The high-resolution LiDAR survey covered approximately 1.3 square kilometres of the primary target zone, where previous sampling has indicated potential for high-purity silica mineralization. The detailed topographic data will be instrumental in ongoing geological interpretation and future resource modeling.

Figure 1. Table Mountain Silica Project & LiDAR Survey Coverage Map

Additionally, the Company has submitted a total of 201 quartzite silica samples to ALS Geochemistry in North Vancouver, B.C. The comprehensive sampling program consisted of 131 grab samples collected across the property and 70 channel samples from 67.12 metres of continuous channeling across 5 channels within the LiDAR survey area. The Company will provide a detailed analysis of the sampling program results once all assays have been received and compiled. *

‘This combination of high-resolution LiDAR surveying and comprehensive sampling represents a major step forward in quantifying Table Mountain’s potential,’ stated Rana Vig, CEO and Director of Troy Minerals. ‘With over 200 samples now at the lab and detailed topographic mapping of our primary target zone complete, we are building a robust technical foundation that will guide our development strategy. The project’s proximity to existing silica operations and infrastructure continues to underscore its strategic importance as we work to position Troy as a significant player in the North American high-purity silica market.’
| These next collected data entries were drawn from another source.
(** A cycle with a known target ends: at the target, or with an error and each byte old or new. *)
Lemma finish_cycle_known Word (ShiftOut : bool) n Buffer t (Q : option (list Z) -> spi D -> Prop) s :
  at_rcrb s -> (n <= length Buffer)%nat -> (n <= 64)%nat -> idle s -> Z.testbit Word 1 = true ->
  part_command chip_size jedec_id (regs_of s.(bridge)) (chip s.(bridge)) (prot s.(bridge)) (command_of Word (regs_of s.(bridge))) = Some t ->
  (forall r s', framed s s' -> same_conf (regs_of s.(bridge)) (regs_of s'.(bridge)) -> idle s' -> progress t s.(bridge) s'.(bridge) ->
     (forall front, r = Some front -> reached t s'.(bridge) /\
        front = if ShiftOut then take n Buffer else data_bytes (Z.of_nat n) (regs_of s'.(bridge)).(spid)) ->
     (unblocked -> is_Some r) -> Q r s') ->
  wp (finish_cycle Word ShiftOut n Buffer) Q s.
Proof.
  intros Hs Hl Hn Hi Hw Ht HQ. apply wp_bind, wp_Spic; [done|]. apply wp_bind, wp_on_bridge.
  eapply wp_mono; [apply spic_write|]. intros [] d1 [H1 Hg]. destruct (Hg Hi Hw t Ht) as (t1 & Htt & E1 & Hl1 & Hp1). apply wp_bind, wp_on_bridge.
  eapply wp_mono; [apply read16_law; by apply list_elem_of_here|]. intros _ d2 [H2 Hc2]. cbn [bridge] in *. rewrite E1 in Hc2.
  destruct Hc2 as (E2 & Hl2 & Hp2).
  apply wp_bind, wp_WaitForSpiCycleComplete; [done|]. apply (wait_done _ t1); [done|by apply Nat2Z.inj_lt; rewrite Z2Nat.id| |].
  { cbn [bridge]. rewrite Z2Nat.id by done. change (WAIT_TIME / WAIT_PERIOD) with 600000. unfold WAIT_TIME, WAIT_PERIOD in *. lia. }
  intros ok s3 H3 Hi3 Hp3 Hc3 Hok Hub. cbn [bridge Instance sb] in *.
  assert (Hc : same_conf (regs_of s.(bridge)) (regs_of s3.(bridge))) by (rewrite H2 in Hc3; unfold id in Hc3; by rewrite H1 in Hc3).
  assert (Hp : progress t s.(bridge) s3.(bridge)).
  { eapply progress_same; [exact Htt|]. eapply progress_trans; [exact Hp1|]. by eapply progress_trans. }
  destruct ok; cbn [negb]; [|by apply wp_ret, HQ; [done..|intros Hu; specialize (Hub Hu)]]. apply (reached_same _ _ _ Htt) in Hok; [|done].
  apply wp_bind, wp_assert; [by apply bool_decide_eq_true|]. destruct ShiftOut.
  - apply wp_ret, HQ; [done..| |eauto]. by intros front [= <-].
  - apply wp_bind, wp_Reg; [by unfold at_rcrb; rewrite (proj1 H3)|by unfold R_QNC_RCRB_SPID0, R_QNC_RCRB_SPIBASE|].
    apply wp_bind, read_data_spec; [lia|]. intros s4 H4 Hs4. pose proof (step_idle _ _ _ Hi3 Hs4) as (K1 & K2 & K3 & [K4 K5]).
    apply wp_ret, HQ; [by eapply framed_trans|by rewrite K1|done| | |eauto].
    + destruct Hp as (P1 & P2 & P3). split; [intros a; rewrite K4; apply P1|]. split; [auto|]. by rewrite K3.
    + intros front [= <-]. split; [exact (reached_step t _ _ Hi3 Hok Hs4)|]. rewrite K1. unfold data_bytes. by rewrite Nat2Z.id.
Qed.

(** The first half: the registers that the cycle is about. *)
Definition loaded (f : nat -> Z) (HardwareSpiAddr : Z) (k : ctl) : ctl :=
  set_spia (Z.land HardwareSpiAddr B_QNC_RCRB_SPIA_MASK) (set_spid f k).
About the Table Mountain Project

The Table Mountain Silica Project consists of 1,698 hectares located 4 kilometres east of Golden, B.C., with excellent year-round access and proximity to the Canadian Pacific Railway Golden Rail Yard (see Figure 1). The property hosts up to 10 kilometers of regionally mapped strike length of the Mount Wilson Formation, with apparent widths ranging from 300 to 1,400 metres at surface. The project is strategically positioned near both the Moberly Silica Mine and the Sinova Quartz silica quarry, which exhibit economic grade silica greater than 99.6% SiO₂ purity.

About Troy Minerals

Troy Minerals is a Canadian based publicly listed mining company focused on building shareholder value through acquisition, exploration, and development of strategically located ‘critical’ mineral assets. Troy is aggressively advancing its projects within the silica (silicon), vanadium and rare earths industries within regions that exhibit high and growing demand for such commodities, in both North America and Central-East Asia. The Company’s primary objective is the near-term prospect of production with a vision of becoming a cash-flowing mining company to ultimately deliver tangible monetary value to shareholders, state, and local communities.

Qualified Person

Technical information in this news release has been reviewed and approved by Case Lewis, P.Geo., a ‘Qualified Person’ as defined under NI 43-101 Standards of Disclosure for Mineral Projects and a director of the Table Mountain Project vendor.

* Cautionary Note

The reader is cautioned that grab samples are selective by nature and may not represent the true grade or style of mineralization across the Property.

ON BEHALF OF THE BOARD,

Rana Vig | President and Director
Telephone: 604-218-4766
Email: rana@ranavig.com

Forward-Looking Statements

Statement Regarding Forward-Looking Information: This release includes certain statements that may be deemed ‘forward-looking statements’. All statements in this release, other than statements of historical facts, that address events or developments that Troy Resources Inc. (the ‘Company’) expects to occur, are forward-looking statements. Forward-looking statements are statements that are not historical facts and are generally, but not always, identified by the words ‘expects’, ‘plans’, ‘anticipates’, ‘believes’, ‘intends’, ‘estimates’, ‘projects’, ‘potential’ and similar expressions, or that events or conditions ‘will’, ‘would’, ‘may’, ‘could’ or ‘should’ occur. Although the Company believes the expectations expressed in such forward-looking statements are based on reasonable assumptions, such statements are not guarantees of future performance and actual results may differ materially from those in the forward-looking statements. Factors that could cause the actual results to differ materially from those in forward-looking statements include results of exploration activities may not show quality and quantity necessary for further exploration or future exploitation of minerals deposits, volatility of commodity prices, and continued availability of capital and financing, permitting and other approvals, and general economic, market or business conditions. Investors are cautioned that any such statements are not guarantees of future performance and actual results or developments may differ materially from those projected in the forward-looking statements. Forward-looking statements are based on the beliefs, estimates and opinions of the Company’s management on the date the statements are made. Except as required by applicable securities laws, the Company undertakes no obligation to update these forward-looking statements in the event that management’s beliefs, estimates or opinions, or other factors, should change.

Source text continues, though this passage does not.